Les murmures et les pièges

            Deutéronome 8 : 2 explique le pourquoi du désert : « L’Eternel, ton Dieu, t’a fait marcher ces quarante ans, dans le désert, afin de t’humilier, et de t’éprouver, pour connaître ce qui était dans ton cœur ». Le peuple va ainsi être mis à l’épreuve, afin de se connaître lui-même et d’en venir à l’inéluctable conclusion qu’il ne pourra entrer dans le pays promis que sur le pied de la grâce. En effet, comme nous l’avons vu, le but suprême du désert est celui-ci : « afin de t’humilier et afin de t’éprouver, pour te faire du bien à la fin » (Deut. 8 : 16).
            Dieu avait pourvu à tout : le peuple était rassemblé autour d’un centre, l’arche, qui marchait devant eux dans le désert ; la nuée était là pour les conduire, les trompettes pour les avertir (voir Ps. 32 : 8) ; chaque jour la providence divine leur envoyait la manne ; ils buvaient d’un « rocher spirituel » qui les suivait. Onze journées (Deut. 1 : 2) auraient suffi pour les amener à la frontière du pays.
            Pourquoi tant d’années perdues dont Nombres 33 nous donne les nombreuses étapes ? De celles-ci, la Parole ne retient que le nom : il n’en restait rien pour Dieu ; elles n’étaient que le châtiment de leur incrédulité.
            Les chapitres qui suivent vont nous donner les motifs de cette tragédie.

 

                        Les plaintes (Nom. 11 : 1-3)

            « Le peuple se plaignait ». Aucune raison ne nous en est donnée, aucun détail, mais ne reconnaissons- nous pas là un fait si fréquent parmi nous ? Après avoir tant reçu, y a-t-il même raison de se plaindre ? « Pourquoi un homme vivant se plaindrait-il… à cause de la peine de ses péchés ? » (Lam. 3 : 39).
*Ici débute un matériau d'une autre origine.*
(** * Asset ledger chaincode: a shallow embedding and its properties

    The development embeds the two chaincode files of the repository,

    - [asset-transfer-basic/chaincode-go/chaincode/smartcontract.go]
      (module [Basic]), and
    - the second variant of the same contract, the one that carries
      [TransferGemToDistrib] (module [Part000]),

    over a model of the Fabric chaincode stub: a committed world state that
    is read by [GetState] and by range scans, and a write set that is filled
    by [PutState] and applied to the world state only when the invocation
    returns without an error. *)

From Stdlib Require Import ZArith String Ascii List Lia Permutation.
From stdpp Require Import base option list gmap strings sorting.

Local Open Scope Z_scope.

(** ** Go's [int]

    [int] is 64 bits wide on the platforms Fabric peers run on.  Values are
    kept as [Z]; every arithmetic operation of the source that can leave the
    range is followed by the two's complement wrap-around. *)

Module GoInt.

Definition min_int : Z := - 2 ^ 63.
Definition max_int : Z := 2 ^ 63 - 1.

Definition is_int (z : Z) : Prop := min_int <= z <= max_int.

Definition wrap (z : Z) : Z := (z + 2 ^ 63) mod 2 ^ 64 - 2 ^ 63.

(** [a + b] and [a - b] on [int]. *)
Definition add (a b : Z) : Z := wrap (a + b).
Definition sub (a b : Z) : Z := wrap (a - b).

End GoInt.

(** ** The record and the errors *)

(** [type Asset struct { ID; Owner; Amount }]. *)
Record Asset : Type := mkAsset { ID : string; Owner : string; Amount : Z }.

#[global] Instance Asset_eq_dec : EqDecision Asset.
Proof. solve_decision. Defined.

(** Go errors are messages.  The constructors keep the message of every
    [fmt.Errorf] of the contract; [Wrapped m e] is
    [fmt.Errorf("m: %v", e)].  The first three are raised by the stub. *)
Inductive error : Type :=
| InvalidUTF8 (s : string)          (* not a valid utf8 string *)
| DisallowedRune (s : string)       (* U+0000 or U+10FFFF in a key attribute *)
| EmptyKey                          (* key must not be an empty string *)
| Errorf (msg : string)
| Wrapped (msg : string) (e : error).

Inductive result (A : Type) : Type :=
| Ok (a : A)
| Err (e : error).
Arguments Ok {A} a.
Arguments Err {A} e.

(** The error kinds of the specification, as the messages the contract
    produces for them. *)
Definition AlreadyExists (id : string) : error :=
  Errorf ("the asset " +:+ id +:+ " already exists").
Definition NotFound (id : string) : error :=
  Errorf ("the asset " +:+ id +:+ " does not exist").
Definition InsufficientBalance (id : string) : error :=
  Errorf ("the asset " +:+ id +:+ " does not have enough amount to transfer").
Definition InvalidArgument : error :=
  Errorf "gemAmount must be positive".

(** ** Go's [unicode/utf8], as far as the stub uses it *)

Module UTF8.

Definition byte_val (c : ascii) : Z := Z.of_N (N_of_ascii c).
(** X8. Whatever the report holds, its binary and its integer variables
    are counted apart: together they are at most all the variables. *)
Theorem binaries_and_integers_bounded (mi : ModelInformation) :
  (num_binaries mi + num_integers mi <= num_variables mi)%nat.
Proof.
  unfold num_binaries, num_integers, num_variables.
  apply filter_exclusive_length. intros kv Hb Hi. congruence.
Qed.

Lemma objtype_items_returned items d :
  objtype_items items = Return d ->
  forall k v, (k, v) ∈ items -> exists t, _objtype v = Return t.
Proof.
  revert d. induction items as [|[k0 v0] items IH]; intros d; cbn.
  - intros _ k v Hin. by apply elem_of_nil in Hin.
  - destruct (_objtype v0) as [t|x] eqn:Ht; [| done].
    destruct (objtype_items items) as [d0|x]; [| done].
    intros _ k v Hin. apply elem_of_cons in Hin as [[= -> ->] | Hin]; [eauto |].
    by apply (IH d0 eq_refl k v).
Qed.

Lemma _objtype_values v t :
  _objtype v = Return t ->
  (t = "linear" <-> oi_convexity v = Linear) /\
  (t = "linear" \/ t = "quadratic" \/ t = "polynomial" \/ t = "nonlinear").
Proof.
  unfold _objtype.
  destruct (oi_convexity v); cbn;
    destruct (is_linear (oi_polynomial_degree v)),
      (is_quadratic (oi_polynomial_degree v)),
      (is_polynomial (oi_polynomial_degree v));
    intros [= <-]; split; try (split; intros; done); tauto.
Qed.

(** X9. When [objtype()] returns, it agrees with [objcurvature()]: an
    objective is typed "linear" exactly when its curvature is linear;
    and the types it gives are the four of the code, no other. *)
Theorem objtype_agrees_with_objcurvature (mi : ModelInformation) d :
  objtype mi = Return d ->
  (forall k, dict_get d k = Some "linear" <->
             dict_get (objcurvature mi) k = Some Linear) /\
  (forall k t, dict_get d k = Some t ->
               t = "linear" \/ t = "quadratic" \/ t = "polynomial" \/
               t = "nonlinear").
Proof.
  unfold objtype, objcurvature. intros Hd.
  destruct (objtype_items_get _ _ Hd) as [_ Hg].
  assert (forall k v, dict_get (objectives mi) k = Some v ->
                      exists t, _objtype v = Return t) as Hret.
  { intros k v Hkv. apply (objtype_items_returned _ _ Hd k v).
    by apply dict_get_elem. }
  split.
  - intros k. rewrite Hg, dict_get_map_values.
    destruct (dict_get (objectives mi) k) as [v|] eqn:Hkv; cbn; [| done].
    destruct (Hret k v Hkv) as [t Ht]. rewrite Ht. cbn.
    destruct (_objtype_values v t Ht) as [Hl _].
    split; intros [= Heq]; f_equal; by apply Hl.
  - intros k t. rewrite Hg.
    destruct (dict_get (objectives mi) k) as [v|] eqn:Hkv; cbn; [| done].
    destruct (Hret k v Hkv) as [t' Ht]. rewrite Ht. cbn. intros [= <-].
    by apply (_objtype_values v t').
Qed.
(** ** The editing workflow: [StatementAdmin.save_model] *)

(** On creation [save_model] calls [with_translation] with the submitted
    language and original text, and saves the statement with the
    translatable it gets back as its content. *)
Lemma save_model_create (statement : Statement) (form : Form)
      (language orig_content : string) (s : Store) :
  lookup "language" (cleaned_data form) = Some language ->
  lookup "orig_content" (cleaned_data form) = Some orig_content ->
  save_model statement form false s
  = (content <- with_translation language orig_content ;;
     Statement_save (mkStatement (st_pk statement) (st_player statement)
                                 (st_language statement) (Some content))) s.
Proof.
  intros Hl Hc. unfold save_model, getitem, bind. simpl.
  rewrite Hl, Hc. unfold ret.
  destruct (with_translation language orig_content s) as [[c|e] s'];
    reflexivity.
Qed.

Lemma content_not_a_form_field (form : Form) :
  is_StatementAdminForm form -> str_in "content" (changed_data form) = false.
Proof.
  intros H. destruct (str_in "content" (changed_data form)) eqn:E;
    [|reflexivity].
  unfold str_in in E. apply existsb_exists in E as [x [Hx E]].
  apply String.eqb_eq in E. subst x. apply H in Hx. simpl in Hx.
  repeat (destruct Hx as [Hx|Hx]; [discriminate|]). destruct Hx.
Qed.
Si la difficulté rencontrée n’est que la conséquence de nos fautes, ne convient-il pas de l’accepter avec humilité ? Mais il y a plus encore : « Qui est-ce qui dit une chose, et elle arrive, quand le Seigneur ne l’a point commandée ? » (Lam. 3 : 37). Notre Dieu ne dirige-t-il pas chaque événement de la vie des siens, ayant en vue leur vrai bien ? « Nous savons que toutes choses travaillent ensemble pour le bien de ceux qui aiment Dieu » (Rom. 8 : 28).
            Pourquoi si souvent ces plaintes, ces murmures ? C’est le temps qui ne nous plaît pas, ou la nourriture, ou les circonstances ! On prend l’habitude de se plaindre de tout, et la vie s’assombrit. Cet esprit de plaintes détruit le témoignage et déshonore le Seigneur. « Réjouissez-vous toujours », dit l’apôtre Paul, mais il ajoute immédiatement : « Priez sans cesse ; en toutes choses rendez grâces » (1 Thes. 5 : 16-18). Ces trois attitudes sont liées : sans la prière, sans l’action de grâces, pas de joie. Dans le secret du cœur, la source de la joie est dans le Seigneur : « Le cœur heureux est un festin continuel » (Prov. 15 : 15).
            Mais cela demande tout un exercice. Même l’apôtre Paul pouvait écrire : « J’ai appris à être content dans les situations où je me trouve » (Phil. 4 : 11). Il dira à Timothée : « La piété, avec le contentement, est un grand gain » (1 Tim. 6 : 6). L’épître aux Hébreux le souligne : « Etant satisfaits de ce que vous avez présentement, car lui-même a dit : Je ne te laisserai pas et je ne t’abandonnerai pas » (Héb. 13 : 5).
            « L’Éternel l’entendit » (Nom. 11 : 1 ; 12 : 2). Nous n’avions attaché que peu d’importance à ces récriminations, mais le Seigneur l’entend et sa colère s’embrase ; dans son gouvernement, son jugement atteint le peuple : « le feu de l’Eternel brûla parmi eux » (v. 1). Le peuple crie ; Moïse intercède pour lui ; l’incendie s’arrête (v. 2) ; mais il n’y a aucun jugement de soi, pas de regrets, pas de repentir. Faut- il s’étonner que dans les versets suivants les murmures reprennent et s’accentuent ?

 
                             La convoitise  (Nom. 11 : 4-10, 13, 18-20, 30-34)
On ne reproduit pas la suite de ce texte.